OppenheimerFunds Inc. is betting that it can turn around Texas' 529 savings plan program through a combination of lower fees, better fund performance, and better service.
The program, founded in the fall of 2002, struggled with poor performance under its previous manager, Axa Enterprise Capital Management Inc. in Atlanta, and it has gathered a modest $230 million of plan assets.
William Raynor, the vice president of 529 plan national sales for OFI Private Investments Inc., a subsidiary of OppenheimerFunds, said the program's growth is hard to project but that it will exceed its previous pace. "We are going to do better than that, for sure," he said.

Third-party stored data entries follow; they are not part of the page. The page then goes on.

Lemma series_key_in_feeds (enrol demo bio : Feed) (r : SeriesRow) :
  In r (step3 enrol demo bio) ->
  In (key r) (map fst enrol) \/ In (key r) (map fst demo) \/ In (key r) (map fst bio).
Proof.
  unfold step3. intros Hr.
  apply series_row_merged in Hr. destruct Hr as [x [Hx [Hk _]]].
  apply merged_row_key in Hx; try apply unique_keys_groupby_sum.
  destruct Hx as [Hx _]. rewrite <- Hk in Hx.
  rewrite !orb_true_iff in Hx.
  rewrite !(proj1 (groupby_sum_fold _ _)) in Hx.
  rewrite !has_key_In in Hx. tauto.
Qed.

(** X11: the series has no two rows with the same key, and the key of every
    row is the key of a raw row of at least one of the three feeds: the
    merge invents no region-month. *)
Theorem series_keys_from_feeds (enrol demo bio : Feed) :
  NoDup (map key (step3 enrol demo bio)) /\
  (forall r, In r (step3 enrol demo bio) ->
     In (key r) (map fst enrol) \/ In (key r) (map fst demo) \/ In (key r) (map fst bio)).
Proof.
  split; [apply series_keys_nodup | apply series_key_in_feeds].
Qed.

(** ** Without a negative total *)

Lemma observed_nonneg (win : list fval) :
  (forall v, In v win -> fltb v (Fin 0) = false) ->
  Forall (fun q => (0 <= q)%Q) (observed win).
Proof.
  induction win as [|v win IH]; intros H; [constructor|].
  pose proof (IH (fun u Hu => H u (or_intror Hu))) as IH'.
  pose proof (H v (or_introl eq_refl)) as Hv.
  destruct v; simpl; try exact IH'.
  constructor; [|exact IH']. simpl in Hv. apply Step4More.Qltb_ge in Hv. exact Hv.
Qed.

Lemma Qsum_nonneg (qs : list Q) :
  Forall (fun q => (0 <= q)%Q) qs -> (0 <= Qsum qs)%Q.
Proof.
  induction 1 as [|q qs Hq _ IH]; [unfold Qsum; simpl; lra|].
  rewrite Qsum_cons. lra.
Qed.

Lemma inject_nat_pos (n : nat) : 0 < n -> (0 < inject_Z (Z.of_nat n))%Q.
Proof.
  intros H. replace 0%Q with (inject_Z 0) by reflexivity.
  rewrite <- Zlt_Qlt. lia.
Qed.

(** The mean of a window without a negative cell is not negative. *)
Lemma mean_min_nonneg (min_periods : nat) (win : list fval) :
  (forall v, In v win -> fltb v (Fin 0) = false) ->
  mean_min min_periods win = NaN \/
  exists b, mean_min min_periods win = Fin b /\ (0 <= b)%Q.
Proof.
  intros H. unfold mean_min.
  destruct ((min_periods <=? length (observed win)) && (0 <? length (observed win))) eqn:E;
    [right | left; reflexivity].
  apply andb_true_iff in E. destruct E as [_ E]. apply Nat.ltb_lt in E.
  eexists. split; [reflexivity|].
  pose proof (Qsum_nonneg _ (observed_nonneg win H)) as Hs.
  apply Qle_shift_div_l; [apply inject_nat_pos, E | lra].
Qed.

(** The ratio of a total that is not negative to a baseline that is
    missing or not negative. *)
Lemma ratio_nonneg (t b : fval) :
  fltb t (Fin 0) = false ->
  b = NaN \/ (exists q, b = Fin q /\ (0 <= q)%Q) ->
  exists a, ratio t b = Fin a /\ (0 <= a)%Q.
Proof.
  intros Ht [->|[q [-> Hq]]].
  - exists 0%Q. split; [destruct t; reflexivity | lra].
  - destruct t as [| | |x]; simpl in Ht; try discriminate.
    + exists 0%Q. split; [reflexivity | lra].
    + exists 0%Q. split; [|lra]. unfold ratio, fdiv. destruct (Qltb q 0); reflexivity.
    + apply Step4More.Qltb_ge in Ht. unfold ratio, fdiv.
      destruct (Qeq_bool q 0) eqn:E.
      * exists 0%Q. split; [|lra]. unfold inf_of_sign. destruct (Qsgn x); reflexivity.
      * apply Qeq_bool_neq in E. exists (x / q)%Q. split; [reflexivity|].
        apply Qle_shift_div_l; lra.
Qed.

(** On a merged frame without a negative total: the baseline and the ratio
    of a row of the series. *)
Lemma series_row_nonneg (df : list MergedRow) (r : SeriesRow) :
  (forall x, In x df -> fltb (m_total x) (Fin 0) = false) ->
  In r (series_of df) ->
  (exists a, suppression_ratio r = Fin a /\ (0 <= a)%Q) /\
  (baseline_total_ma6 r = NaN \/
   exists b, baseline_total_ma6 r = Fin b /\ (0 <= b)%Q).
Proof.
  intros Hdf Hr.
  assert (Hvals : forall v, In v (map total_activity (series_of df)) ->
                            fltb v (Fin 0) = false).
  { intros v Hv. rewrite series_of_totals in Hv.
    apply in_map_iff in Hv. destruct Hv as [x [<- Hx]].
    apply (proj1 (sort_values_In (fun a b => key_leb (m_key a) (m_key b)) _ _)) in Hx.
    apply Hdf, Hx. }
  pose proof (Hvals _ (in_map total_activity _ _ Hr)) as Ht.
  assert (Hbase : baseline_total_ma6 r = NaN \/
                  exists b, baseline_total_ma6 r = Fin b /\ (0 <= b)%Q).
  { pose proof Hr as Hi. apply In_nth_error in Hi. destruct Hi as [i Hi].
    pose proof (baseline_row df i r Hi) as [_ Hb]. cbv zeta in Hb. rewrite Hb.
    apply mean_min_nonneg. intros v Hv. apply Hvals.
    apply window_In in Hv. apply group_In in Hv. exact Hv. }
  split; [|exact Hbase].
  rewrite (PipelineFacts.series_row_ratio df r Hr).
  apply ratio_nonneg; assumption.
Qed.

End Step3More.

(* ================================================================== *)
(** * The dashboard: categories, trends, actions, ranking *)
(* ================================================================== *)

Module DashboardFacts.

Texas is the second state this year in which OppenheimerFunds, a New York unit of Massachusetts Mutual Life Insurance Co., has taken over a troubled plan. It began work in Illinois this summer and quickly reduced program costs.
College savings plans let participants build an education nest egg while avoiding federal and state taxes. A plan beneficiary can have as much as $257,460 deposited into an account on his or her behalf.
OppenheimerFunds took over the Texas program in mid-November. Assets in Axa Enterprise funds were shifted to Oppenheimer funds, Mr. Raynor said, and average account expenses fell 41 basis points.
The Texas plan's fees had been among the highest for any state, according to Savingforcollege.com, an informational college savings plan Web site. And the Axa funds' investment performance was "subpar" compared with other states' offerings, said Joe Hurley, the founder of Savingforcollege.com LLC.
"It had a lot of different money managers that many people were not familiar with, and that may have made it a little confusing," he added.
OppenheimerFunds, meanwhile, "has made a major commitment to its 529 initiative" and can turn the plan around with better marketing, performance, and distribution, he said.
Among the steps OppenheimerFunds is taking has been to distinguish more sharply between direct-sold and adviser-sold 529 plans. Its adviser-sold plan, dubbed LoneStar 529, has age-based and static portfolios that are actively managed, as well as a range of individual fund portfolios. The direct-sold Texas College Savings Plan offers blended and index portfolios in both the age-based and static options.
The fund company is making what it calls an improved effort to court advisers, who, Mr. Raynor said, account for most 529 plan sales. It is important to do so because Texans, who pay no state income tax, cannot benefit from this potential tax advantage over using another state's plan. Withdrawals from any state's 529 plan are federal income tax-exempt.
OppenheimerFunds has 10 wholesalers dedicated to covering Texas, Mr. Raynor said. "You need a differentiator, and for us it's the feet on the ground."
Performance and low costs are the other reasons the company hopes Texans and non-Texans will use its program, he said.
Texas' 529 plan has been the only state-based option for helping manage college costs since 2003. That year, the state froze its $1.8 billion-asset prepaid tuition plan, which had let residents pay current tuition rates to cover tuition in the future. The state plans to introduce another version of the prepaid tuition plan by next September. Unlike its predecessor, this plan would cover future tuition only if its investment returns keep pace with tuition increases.
Texas is the fourth state whose 529 program OppenheimerFunds manages. It manages assets totaling about $4.5 billion for New Mexico, Oregon, and Illinois.
Mr. Raynor said he has no doubt that advisers directed many Texans to out-of-state 529 plans. His company will try to entice such savers into the Texas plan by letting them, from January through April, transfer their assets without sales charges.